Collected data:
----
(** A record of an unrecognized type is passed over: [Next] goes on with
    the records after it. *)
Lemma Next_loop_skips (L : nat) st key value rest outEntry :
  GetKeyTypeFromKey key L <> kSourcePrefixKeyType ->
  GetKeyTypeFromKey key L <> kTargetCountKeyType ->
  ok (it_status rest) = true ->
  Next_loop L (ItRec st key value rest) outEntry = Next_loop L rest outEntry.
Proof.
  intros Hs Ht Hok. simpl. unfold decode.
  destruct (Ascii.eqb_spec (GetKeyTypeFromKey key L) kSourcePrefixKeyType); [contradiction|].
  destruct (Ascii.eqb_spec (GetKeyTypeFromKey key L) kTargetCountKeyType); [contradiction|].
  rewrite Hok. reflexivity.
Qed.

(** A source-prefix record is reported with the domain and the words of
    its key, its decoded positions and their number. *)
Lemma Next_loop_source (L : nat) st key value rest outEntry :
  GetKeyTypeFromKey key L = kSourcePrefixKeyType ->
  ok (it_status rest) = true ->
  Next_loop L (ItRec st key value rest) outEntry =
  (Returned true,
   (rest, {| is_source := true;
             domain := GetDomainFromKey key L;
             words := GetWordsFromKey key L [];
             positions := PostingList.Deserialize value [];
             count := Z.of_nat (List.length (PostingList.Deserialize value [])) |})).
Proof.
  intros Hs Hok. simpl. unfold decode. rewrite Hs, Ascii.eqb_refl, Hok. reflexivity.
Qed.

(** A target-count record is reported with the words of its key, the
    decoded count, domain 0 and no positions. *)
Lemma Next_loop_target (L : nat) st key value rest outEntry :
  kSourcePrefixKeyType <> kTargetCountKeyType ->
  GetKeyTypeFromKey key L = kTargetCountKeyType ->
  ok (it_status rest) = true ->
  Next_loop L (ItRec st key value rest) outEntry =
  (Returned true,
   (rest, {| is_source := false;
             domain := 0;
             words := GetWordsFromKey key L [];
             positions := [];
             count := DeserializeCount value |})).
Proof.
  intros Htags Ht Hok. simpl. unfold decode. rewrite Ht.
  destruct (Ascii.eqb_spec kTargetCountKeyType kSourcePrefixKeyType); [congruence|].
  rewrite Ascii.eqb_refl, Hok. reflexivity.
Qed.

(** A fault the scan reports after moving past a record is thrown as an
    index error. *)
Lemma Next_loop_fault (L : nat) st key value rest outEntry :
  ok (it_status rest) = false ->
  fst (Next_loop L (ItRec st key value rest) outEntry) =
  Thrown (index_exception (ToString (it_status rest))).
Proof.
  intros Hok. simpl. destruct (decode L key value outEntry) as [e loop].
  rewrite Hok. reflexivity.
Qed.

(** An exhausted scan ends the iteration. *)
Lemma Next_loop_exhausted (L : nat) st outEntry :
  Next_loop L (ItEnd st) outEntry = (Returned false, (ItEnd st, outEntry)).
Proof. reflexivity. Qed.

Lemma scan_ok_status (scan : RocksIterator) :
  FullScan.scan_ok scan = true -> ok (it_status scan) = true.
Proof.
  destruct scan as [st | st key value rest]; simpl; [tauto|].
  intros Hok. now apply andb_prop in Hok as [Hst _].
Qed.

(** Over a scan without a fault, calling [Next] until it returns [false]
    takes at most one call more than there are records, throws nothing and
    reports the entries of the recognized records in the order of the
    scan. *)
Lemma drain_reported (L : nat) (scan : RocksIterator) :
  FullScan.scan_ok scan = true ->
  forall calls outEntry,
    (FullScan.scan_length scan < calls)%nat ->
    FullScan.drain calls ({| prefixLength := L; it := scan |}, outEntry) =
    Some (Returned (FullScan.reported L scan outEntry)).
Proof.
  induction scan as [st | st key value rest IH]; intros Hok calls outEntry Hcalls.
  - destruct calls as [|calls]; [simpl in Hcalls; lia | reflexivity].
  - simpl in Hok. apply andb_prop in Hok as [_ Hrest].
    destruct calls as [|calls]; [simpl in Hcalls; lia|]. simpl in Hcalls.
    pose proof (scan_ok_status rest Hrest) as Hst.
    specialize (IH Hrest).
    simpl. destruct (decode L key value outEntry) as [outEntry' loop]. rewrite Hst. simpl.
    destruct loop.
    + specialize (IH (S calls) outEntry' ltac:(lia)). simpl in IH. exact IH.
    + rewrite IH by lia. reflexivity.
Qed.
End IteratorProperties.

(** ** Strings *)

Lemma length_append (s1 s2 : string) :
  String.length (s1 +:+ s2) = (String.length s1 + String.length s2)%nat.
Proof. induction s1 as [|c s1 IH]; simpl; [reflexivity | now rewrite IH]. Qed.

Lemma append_String (c : ascii) (s1 s2 : string) : String c s1 +:+ s2 = String c (s1 +:+ s2).
Proof. reflexivity. Qed.

Lemma append_empty_r (s : string) : s +:+ EmptyString = s.
Proof. induction s as [|c s IH]; [reflexivity | now rewrite append_String, IH]. Qed.

Lemma append_assoc (s1 s2 s3 : string) : (s1 +:+ s2) +:+ s3 = s1 +:+ (s2 +:+ s3).
Proof. induction s1 as [|c s1 IH]; [reflexivity | now rewrite !append_String, IH]. Qed.

Lemma substring_append_l (s1 s2 : string) :
  forall n m, (n + m <= String.length s1)%nat -> substring n m (s1 +:+ s2) = substring n m s1.
Proof.
  induction s1 as [|c s1 IH]; intros n m Hnm; simpl in Hnm.
  - assert (n = 0%nat) by lia. assert (m = 0%nat) by lia. subst.
    destruct s2; reflexivity.
  - rewrite append_String. destruct n as [|n]; simpl.
    + destruct m as [|m]; [reflexivity|]. f_equal. apply IH. lia.
    + apply IH. lia.
Qed.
----
Using the records above, restate word for word the lines from the one with "Lemma Next_loop_exhausted (L" through the one with "takes at most", both included.

Lemma Next_loop_exhausted (L : nat) st outEntry :
  Next_loop L (ItEnd st) outEntry = (Returned false, (ItEnd st, outEntry)).
Proof. reflexivity. Qed.

Lemma scan_ok_status (scan : RocksIterator) :
  FullScan.scan_ok scan = true -> ok (it_status scan) = true.
Proof.
  destruct scan as [st | st key value rest]; simpl; [tauto|].
  intros Hok. now apply andb_prop in Hok as [Hst _].
Qed.

(** Over a scan without a fault, calling [Next] until it returns [false]
    takes at most one call more than there are records, throws nothing and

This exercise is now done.